United States District Court, D. Kansas

August 3, 2018

KENNETH L. KIRKLAND, Petitioner,
v.
N. C. ENGLISH, Warden, USP-Leavenworth, Respondent.

          MEMORANDUM AND ORDER

          JOHN W. LUNGSTRUM, UNITED STATES DISTRICT JUDGE

         This matter is a petition for habeas corpus filed under 28 U.S.C. § 2241. Petitioner, a prisoner in federal custody at USP-Leavenworth, proceeds pro se. Petitioner challenges his sentence enhancement under 21 U.S.C. § 851. The Court has screened his Petition (Doc. 1) under Rule 4 of the Rules Governing Habeas Corpus Cases, foll. 28 U.S.C. § 2254, and dismisses this action without prejudice for lack of statutory jurisdiction.

         On July 27, 2018, Petitioner filed the instant petition under 28 U.S.C. § 2241, claiming that his prior conviction enhancement under 21 U.S.C. § 851 is null and void in light of Descamps v. United States, 133 S.Ct. 2276 (2013) and Mathis v. United States, 136 S.Ct. 2243 (2016). Petitioner invokes the savings clause of 28 U.S.C. § 2255(e), arguing that § 2255 is inadequate or ineffective to test the legality of his detention.

         The factual background for this case is set out in detail in the Court's March 26, 2018 Memorandum and Order dismissing Petitioner's prior § 2241 action. See Kirkland v. Maye, No. 18-cv-03058-JWL, Doc. 3 (D. Kan. March 26, 2018) (attached). In Petitioner's prior § 2241 action, he also argued that his sentence enhancement is “null and void” in light of the Supreme Court decisions in Descamps and Mathis. Petitioner argued that: Descamps and Mathis are new interpretations of statutory law, and that he met the savings clause tests set forth in other circuits; and that he was “actually innocent” of the sentence enhancement.

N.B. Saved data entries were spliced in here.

(** * An LRU cache with per-entry TTL: the cache engine of distributed-cache

    Shallow embedding of the cache engine of [src/main.go] ([CacheEntry],
    [Cache], [NewCache], [Get], [Set], [Delete], [Exists], [Clear], [Stats],
    [Cleanup], [removeEntry], [evictLRU], [calculateHitRate]) and the
    properties of its index / recency-list pair.

    Modelling decisions, all taken from the source:

    - _Pointers._  [c.data] maps keys to [*CacheEntry] and every node of
      [c.lru] holds the same [*CacheEntry]; [Get] mutates the entry in
      place.  The entries therefore live in a store [objs] addressed by
      locations, and both the index and the list hold locations.  [Set] is
      the only place that allocates an entry and the only place that
      allocates a list node ([PushFront]), one node per entry, with
      [element.Value = entry] and [entry.element = element]; a node and its
      entry are addressed by one location.  A location read from the index
      or from the list is always allocated ([inv_index], [inv_list]); the
      branches of the definitions for an unallocated location are there to
      make them total and are never taken from a state with the invariant.
    - _The clock._  Every [time.Now()] of the source is a separate reading
      of the clock, so every operation receives one argument per reading it
      may take.  Instants and durations are integers (nanoseconds),
      [t.Add(d)] is [t + d] and [t.After(u)] is [u < t].
    - _Integers._  [AccessCount] and the [int64] sums of [Stats] and
      [calculateHitRate] wrap ([wrap64]).  [currentSize], [maxSize] and the
      count returned by [Cleanup] are Go [int]s; they count resident
      entries, and [len] of a Go map is itself an [int], so they are
      integers that never leave the range and carry no wrap-around; the
      same holds for the byte total of [Stats], a sum of [len]s of values
      held in memory.
    - _float64._  [calculateHitRate64] is [calculateHitRate] with the value
      it returns, computed by IEEE 754 binary64 conversion and division
      ([float64_of_int], [float64_div]).  [hit_rate_over], and with it the
      [hit_rate] field of [Stats], is the exact rational quotient of the same
      two operands, taken before any rounding.
    - _Locking._  Every method holds [c.mutex] from entry to return, so a
      method is one atomic step on the state.

    The settings the command reads from its environment ([getEnv],
    [getEnvInt], [parseFlags] of [src/main.go]) are embedded as functions of
    the environment, a finite map from the names of the variables that are
    set to their values; [strconv.Atoi] is the one of a platform whose [int]
    has 64 bits. *)

From Stdlib Require Import ZArith QArith.
From Stdlib.Floats Require SpecFloat.
From Stdlib.Strings Require Import Byte Ascii.
From stdpp Require Import base option list gmap strings.

Close Scope Q_scope.
Local Open Scope Z_scope.

(** ** Data model *)

(** Address of a [CacheEntry] (and of the [list.Element] that carries it). *)
Definition loc := nat.

(** [type CacheEntry struct]. [ExpiresAt] is a [*time.Time]: [None] is nil. *)
Record CacheEntry := mkEntry {
  Key : string;
  Value : list byte;
  ExpiresAt : option Z;
  CreatedAt : Z;
  AccessCount : Z;
  LastAccessed : Z;
  element : loc
}.

(** [type Cache struct], together with the store of the entries it points
    to.  [lru] is the [container/list] from front (most recently used) to
    back; [next_loc] is the next address the allocator hands out. *)
Record Cache := mkCache {
  objs : gmap loc CacheEntry;
  next_loc : loc;
  data : gmap string loc;
  lru : list loc;
  maxSize : Z;
  currentSize : Z
}.

(** Two's complement wrap-around of [int64] arithmetic. *)
Definition wrap64 (z : Z) : Z := (z + 2 ^ 63) mod 2 ^ 64 - 2 ^ 63.

(** ** [container/list] *)

Module List_.

(** [l.PushFront(v)]. *)
Definition PushFront (e : loc) (l : list loc) : list loc := e :: l.

(** [l.Remove(e)]: unlinks [e] when it is a node of [l], no-op otherwise. *)
Definition Remove (e : loc) (l : list loc) : list loc :=
  filter (λ x, x ≠ e) l.

(** [l.MoveToFront(e)]: no-op when [e] is not a node of [l] or is
    already its first node. *)
Definition MoveToFront (e : loc) (l : list loc) : list loc :=
  if decide (e ∈ l) then
    if decide (head l = Some e) then l else e :: Remove e l
  else l.

(** [l.Back()]: the last node, nil for an empty list. *)
Definition Back (l : list loc) : option loc := last l.

(** [l.Len()]. *)
Definition Len (l : list loc) : Z := Z.of_nat (length l).

End List_.

(** ** The cache engine *)

(** [NewCache(maxSize)]: one [return] statement, no check on [maxSize]. *)
Definition NewCache (maxSize : Z) : Cache :=
  mkCache ∅ 0%nat ∅ [] maxSize 0.

(** [entry.ExpiresAt != nil && now.After( *entry.ExpiresAt )]. *)
Definition is_expired (e : CacheEntry) (now : Z) : bool :=
  match ExpiresAt e with
  | Some deadline => deadline <? now
  | None => false
  end.

(** [c.removeEntry(entry)], [entry] given by its address.  The address is
    always one taken from [c.data] or [c.lru]; the last branch stands for a
    pointer that was never allocated. *)
Definition removeEntry (c : Cache) (l : loc) : Cache :=
  match objs c !! l with
  | Some e =>
      mkCache (objs c) (next_loc c)
              (delete (Key e) (data c))
              (List_.Remove (element e) (lru c))
              (maxSize c)
              (currentSize c - 1)
  | None => c
  end.

(** [c.evictLRU()]. *)
Definition evictLRU (c : Cache) : Cache :=
  match List_.Back (lru c) with
  | Some l => removeEntry c l
  | None => c
  end.

(** The guard of the eviction loop of [Set]:
    [c.currentSize > c.maxSize && c.lru.Len() > 0]. *)
Definition over_capacity (c : Cache) : bool :=
  (maxSize c <? currentSize c) && (0 <? List_.Len (lru c)).

(** [for c.currentSize > c.maxSize && c.lru.Len() > 0 { c.evictLRU() }],
    at most [fuel] iterations. *)
Fixpoint evict_loop (fuel : nat) (c : Cache) : Cache :=
  match fuel with
  | O => c
  | S fuel' => if over_capacity c then evict_loop fuel' (evictLRU c) else c
  end.

(** Number of iterations [evict_loop] performs. *)
Fixpoint evict_count (fuel : nat) (c : Cache) : nat :=
  match fuel with
  | O => O
  | S fuel' => if over_capacity c then S (evict_count fuel' (evictLRU c)) else O
  end.

(** [Get(key)]. [t_check] is the clock reading of the expiry test,
    [t_access] the one stored in [LastAccessed]. *)
Definition Get (c : Cache) (key : string) (t_check t_access : Z)
  : option (list byte) * Cache :=
  match data c !! key with
  | None => (None, c)
  | Some l =>
      match objs c !! l with
      | None => (None, c)
      | Some e =>
          if is_expired e t_check then (None, removeEntry c l)
          else
            let e' := mkEntry (Key e) (Value e) (ExpiresAt e) (CreatedAt e)
                              (wrap64 (AccessCount e + 1)) t_access (element e) in
            (Some (Value e),
             mkCache (<[l := e']> (objs c)) (next_loc c) (data c)
                     (List_.MoveToFront (element e') (lru c))
                     (maxSize c) (currentSize c))
      end
  end.

(** The part of [Set] before its eviction loop: the old entry of [key] is
    removed, a new entry is allocated, pushed to the front and indexed.
    [t_created], [t_accessed] and [t_expiry] are the three clock readings, the
    last one taken only when [ttl] is not nil. *)
Definition Set_insert (c : Cache) (key : string) (value : list byte)
    (ttl : option Z) (t_created t_accessed t_expiry : Z) : Cache :=
  let c1 := match data c !! key with
            | Some l => removeEntry c l
            | None => c
            end in
  let l := next_loc c1 in
  let entry := mkEntry key value ((λ d, t_expiry + d) <$> ttl)
                       t_created 0 t_accessed l in
  mkCache (<[l := entry]> (objs c1)) (S l)
          (<[key := l]> (data c1))
          (List_.PushFront l (lru c1))
          (maxSize c1)
          (currentSize c1 + 1).

(** [Set(key, value, ttl)] ([Set] itself is a reserved word).  Each
    iteration of the loop unlinks the last node of a non-empty list, so the
    length of the list bounds the number of iterations
    ([evict_loop_exits]). *)
Definition Set_ (c : Cache) (key : string) (value : list byte)
    (ttl : option Z) (t_created t_accessed t_expiry : Z) : Cache :=
  let c2 := Set_insert c key value ttl t_created t_accessed t_expiry in
  evict_loop (length (lru c2)) c2.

         Petitioner makes the same arguments in his instant § 2241 petition, alleging that he is actually innocent of the sentence enhancement and arguing that he meets the savings clause test utilized in the Sixth Circuit, citing Hill v. Masters, 836 F.3d 591, 594-95 (6th Cir. 2016) and Wooten v. Cauley, 677 F.3d 303, 307-08 (6th Cir. 2012). Now, however, Petitioner argues that the savings clause test can also be met with a finding of “a fundamental miscarriage of justice, ” citing In re Davenport, 147 F.3d 605 (7th Cir. 1998).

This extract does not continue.